The HttpClient optional sub element defines the properties of HTTP client used for automatic obtaining of certificates containing public keys for IDP signature verification via SAML descriptor of the IDP when enabled.

<HttpClient connectionPoolSize="10"
            disableTrustManager="false"
            allowAnyHostname="false"
            clientKeystore="classpath:keystore.jks"
            clientKeystorePassword="pwd"
            truststore="classpath:truststore.jks"
            truststorePassword="pwd"
            proxyUrl="http://proxy/" />
connectionPoolSize

Adapters will make separate HTTP invocations to the Keycloak server to turn an access code into an access token. This config option defines how many connections to the Keycloak server should be pooled. This is OPTIONAL. The default value is 10.

disableTrustManager

If the Keycloak server requires HTTPS and this config option is set to true you do not have to specify a truststore. This setting should only be used during development and never in production as it will disable verification of SSL certificates. This is OPTIONAL. The default value is false.

allowAnyHostname

If the Keycloak server requires HTTPS and this config option is set to true the Keycloak server’s certificate is validated via the truststore, but host name validation is not done.
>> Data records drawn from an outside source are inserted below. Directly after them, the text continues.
(** Eviction ends below the cap and takes only snapshots of the identity. *)
Lemma evictLoop_ends edgeID fuel (s : store) :
  instances edgeID s <= fuel + 127 ->
  exists s', evictLoop ord fuel edgeID s = Some s' /\ instances edgeID s' < 128 /\
    (forall k snap, edges s' !! k = Some snap -> edges s !! k = Some snap) /\
    (forall k snap, edges s !! k = Some snap -> sn_edgeID snap <> edgeID -> edges s' !! k = Some snap).
Proof using ord_perm.
  revert s. induction fuel as [|fuel IH]; intros s Hn; cbn [evictLoop];
    destruct (count_spec edgeID s) as (H1 & H2 & H3); destruct (count ord edgeID s) as [n oldest]; simpl in H1; subst n;
    unfold maxEdgeMetricsInstances; destruct (Nat.ltb_spec (instances edgeID s) 128) as [Hlt|Hge];
    try (exists s; done); [lia|].
  destruct oldest as [[k t]|]; [|by destruct H3; [lia|]].
  destruct (H2 k t eq_refl) as (snap & Hk & He).
  pose proof (instances_delete edgeID k snap s Hk) as Hd. unfold ofEdge in Hd. simpl in Hd.
  rewrite He, String.eqb_refl in Hd. destruct (IH (evict k s)) as (s' & Hs' & Hlt & Hsub & Hkeep); [lia|].
  exists s'. split; [done|]. split; [done|]. unfold evict in Hsub, Hkeep. rewrite Hk in Hsub, Hkeep. simpl in Hsub, Hkeep.
  split; [intros k' sn' Hl%Hsub; by apply lookup_delete_Some in Hl as [_ ?]|].
  intros k' sn' Hl Hne. apply Hkeep; [|done]. apply lookup_delete_Some. split; [|done]. intros <-. congruence.
Qed.

Lemma evictAtCap_spec edgeID (s : store) :
  let s' := evictAtCapLocked ord edgeID s in
  instances edgeID s' < 128 /\
  (forall k snap, edges s' !! k = Some snap -> edges s !! k = Some snap) /\
  (forall k snap, edges s !! k = Some snap -> sn_edgeID snap <> edgeID -> edges s' !! k = Some snap).
Proof using ord_perm.
  destruct (evictLoop_ends edgeID (size (edges s)) s) as (s' & Hs' & H).
  { unfold instances. pose proof (countb_le (ofEdge edgeID) (map_to_list (edges s))) as Hle.
    rewrite length_map_to_list in Hle. lia. }
  unfold evictAtCapLocked. by rewrite Hs'.
Qed.

End cap.

(** *** The store among its pushes *)

Section reach.
Context (ord : gmap string (edgeMetricsSnapshot V) -> list (string * edgeMetricsSnapshot V)).
Context (ord_perm : forall m, ord m ≡ₚ map_to_list m).
Context (parse : string * bool -> result parseError (gmap string family)).

(** A push that was stored. *)
Record push := mkPush { p_edgeID : string; p_instance : string; p_now : Z }.

Definition pushKey (p : push) : string := storeKey (p_edgeID p) (p_instance p).

(** A store that came from the pushes [ps]. *)
Record Inv (ps : list push) (s : store) : Prop := {
  iv_key : forall k snap, edges s !! k = Some snap -> k = storeKey (sn_edgeID snap) (sn_instance snap);
  iv_from : forall k snap, edges s !! k = Some snap ->
    mkPush (sn_edgeID snap) (sn_instance snap) (sn_receivedAt snap) ∈ ps;
  iv_labels : forall k snap name mf m, edges s !! k = Some snap -> sn_families snap !! name = Some mf ->
    m ∈ mf_Metric mf -> attributed (sn_edgeID snap) (sn_instance snap) m;
}.

(** The parser yields series whose label names are distinct. *)
Definition distinctLabels : Prop :=
  forall r fams name mf m, parse r = Ok fams -> fams !! name = Some mf -> m ∈ mf_Metric mf -> NoDup (m_Label m).*1.

Lemma Inv_sub ps (s s' : store) :
  Inv ps s -> (forall k snap, edges s' !! k = Some snap -> edges s !! k = Some snap) -> Inv ps s'.
Proof.
  intros [H1 H2 H3] Hsub. split.
  - intros k snap Hk. by apply H1, Hsub.
  - intros k snap Hk. by eapply H2, Hsub.
  - intros k snap name mf m Hk. by eapply H3, Hsub.
Qed.

Lemma Ingest_cases now edgeID instance r (s : store) :
  (exists e, parse r = Err e /\ Ingest ord parse now edgeID instance r s = (s, Err e)) \/
  (exists fams s0, parse r = Ok fams /\
     s0 = match edges s !! storeKey edgeID instance with Some _ => s | None => evictAtCapLocked ord edgeID s end /\
     Ingest ord parse now edgeID instance r s =
       (mkMS (ttl s0) (<[storeKey edgeID instance := mkSnapshot edgeID instance (labelled edgeID instance <$> fams) now]>
                         (edges s0))
          (<[(edgeID, instance) := f64_of_Z (now / second)]> (lastPush s0)) (evicted s0) (dropped s0), Ok tt)).
Proof.
  unfold Ingest. destruct (parse r) as [fams|e]; [right; eauto 6|left; eauto].
Qed.

Lemma Ingest_Inv ps now edgeID instance r (s : store) :
  distinctLabels -> Inv ps s ->
  Inv (match parse r with Ok _ => mkPush edgeID instance now :: ps | Err _ => ps end)
    (Ingest ord parse now edgeID instance r s).1.
Proof using ord_perm.
  intros Hparse Hinv.
  destruct (Ingest_cases now edgeID instance r s) as [(e & He & ->)|(fams & s0 & Hok & Hs0 & ->)];
    [by rewrite He|]. rewrite Hok. simpl.
  assert (H0 : Inv ps s0).
  { subst s0. destruct (edges s !! _); [done|]. eapply Inv_sub; [done|]. apply evictAtCap_spec, ord_perm. }
  destruct H0 as [H1 H2 H3]. split; simpl.
  - intros k snap [[<- <-]|[_ Hk]]%lookup_insert_Some; [done|by apply H1].
  - intros k snap [[<- <-]|[_ Hk]]%lookup_insert_Some; [left|right; by eapply H2].
  - intros k snap name mf m [[<- <-]|[_ Hk]]%lookup_insert_Some; simpl; [|by eapply H3].
    rewrite lookup_fmap. intros (mf0 & Hmf & ->)%fmap_Some Hm.
    eapply labelled_attributed; [|exact Hm]. intros m0 Hm0. by eapply Hparse.
Qed.

Lemma ingestBody_Inv ps now edgeID instance body (s : store) :
  distinctLabels -> Inv ps s ->
  Inv (match ingestBody ord parse now edgeID instance body s with
       | (_, IngestOK) => mkPush edgeID instance now :: ps
       | _ => ps
       end) (ingestBody ord parse now edgeID instance body s).1.
Proof using ord_perm.
  intros Hparse Hinv. pose proof (Ingest_Inv ps now edgeID instance (MaxBytesReader maxEdgeMetricsBody body) s Hparse Hinv) as H.
  unfold ingestBody. destruct (Ingest_cases now edgeID instance (MaxBytesReader maxEdgeMetricsBody body) s)
    as [(e & He & Hi)|(fams & s0 & Hok & Hs0 & Hi)]; rewrite Hi in *; simpl in H.
  - rewrite He in H. by destruct e.
  - by rewrite Hok in H.
Qed.

Lemma sweep_Inv ps now (s : store) : Inv ps s -> Inv ps (sweep ord now s).
Proof. intros H. eapply Inv_sub; [done|]. intros k snap. simpl. by intros [? _]%map_lookup_filter_Some. Qed.

Lemma sortedOf_in {A} (m : gmap string A) k v : (k, v) ∈ sortedOf m <-> m !! k = Some v.
Proof. unfold sortedOf. by rewrite merge_sort_Permutation, elem_of_map_to_list. Qed.

Lemma families_in now (s : store) mf :
  mf ∈ (families ord now s).2 <->
  exists k snap name, edges s !! k = Some snap /\ expired now s snap = false /\ sn_families snap !! name = Some mf.
Proof.
  unfold families. simpl. rewrite list_elem_of_In, in_concat. setoid_rewrite <- list_elem_of_In. split.
  - intros (l & ([k snap] & -> & Hk)%list_elem_of_fmap & ([name mf'] & -> & Hmf)%list_elem_of_fmap).
    apply sortedOf_in in Hk. apply sortedOf_in in Hmf. simpl in Hk. apply map_lookup_filter_Some in Hk as [Hk He]. eauto 6.
  - intros (k & snap & name & Hk & He & Hmf). exists ((sortedOf (sn_families snap)).*2). split.
    + apply list_elem_of_fmap. exists (k, snap). split; [done|]. apply sortedOf_in. simpl.
      by apply map_lookup_filter_Some.
    + apply list_elem_of_fmap. exists (name, mf). split; [done|]. by apply sortedOf_in.
Qed.

(** *** Instances of one identity *)

(** Ids under which certificates are issued have none. *)
Definition slashFree (id : string) : Prop := mem_char c_slash id = false.

Lemma storeKey_inj e e' i i' :
  slashFree e -> slashFree e' -> storeKey e i = storeKey e' i' -> e = e' /\ i = i'.
Proof.
  unfold storeKey, slashFree. revert e'. induction e as [|c e IH]; intros [|c' e']; simpl.
  - intros _ _ [= ->]. done.
  - intros _ H [= <- _]. apply orb_false_iff in H as [H _]. done.
  - intros H _ [= -> _]. apply orb_false_iff in H as [H _]. done.
  - intros [_ H1]%orb_false_iff [_ H2]%orb_false_iff [= -> Heq]. by destruct (IH e' H1 H2 Heq) as [-> ->].
Qed.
This setting should only be used during development and never in production as it will partly disable verification of SSL certificates. This seting may be useful in test environments. This is OPTIONAL. The default value is false.

truststore

The value is the file path to a keystore file. If you prefix the path with classpath:, then the truststore will be obtained from the deployment’s classpath instead. Used for outgoing HTTPS communications to the Keycloak server. Client making HTTPS requests need a way to verify the host of the server they are talking to. This is what the trustore does. The keystore contains one or more trusted host certificates or certificate authorities. You can create this truststore by extracting the public certificate of the Keycloak server’s SSL keystore. This is REQUIRED unless disableTrustManager is true.

truststorePassword

Password for the truststore keystore. This is REQUIRED if truststore is set and the truststore requires a password.

clientKeystore

This is the file path to a keystore file. This keystore contains client certificate for two-way SSL when the adapter makes HTTPS requests to the Keycloak server. This is OPTIONAL.

clientKeystorePassword

Password for the client keystore and for the client’s key. This is REQUIRED if clientKeystore is set.

proxyUrl

URL to HTTP proxy to use for HTTP connections. This is OPTIONAL.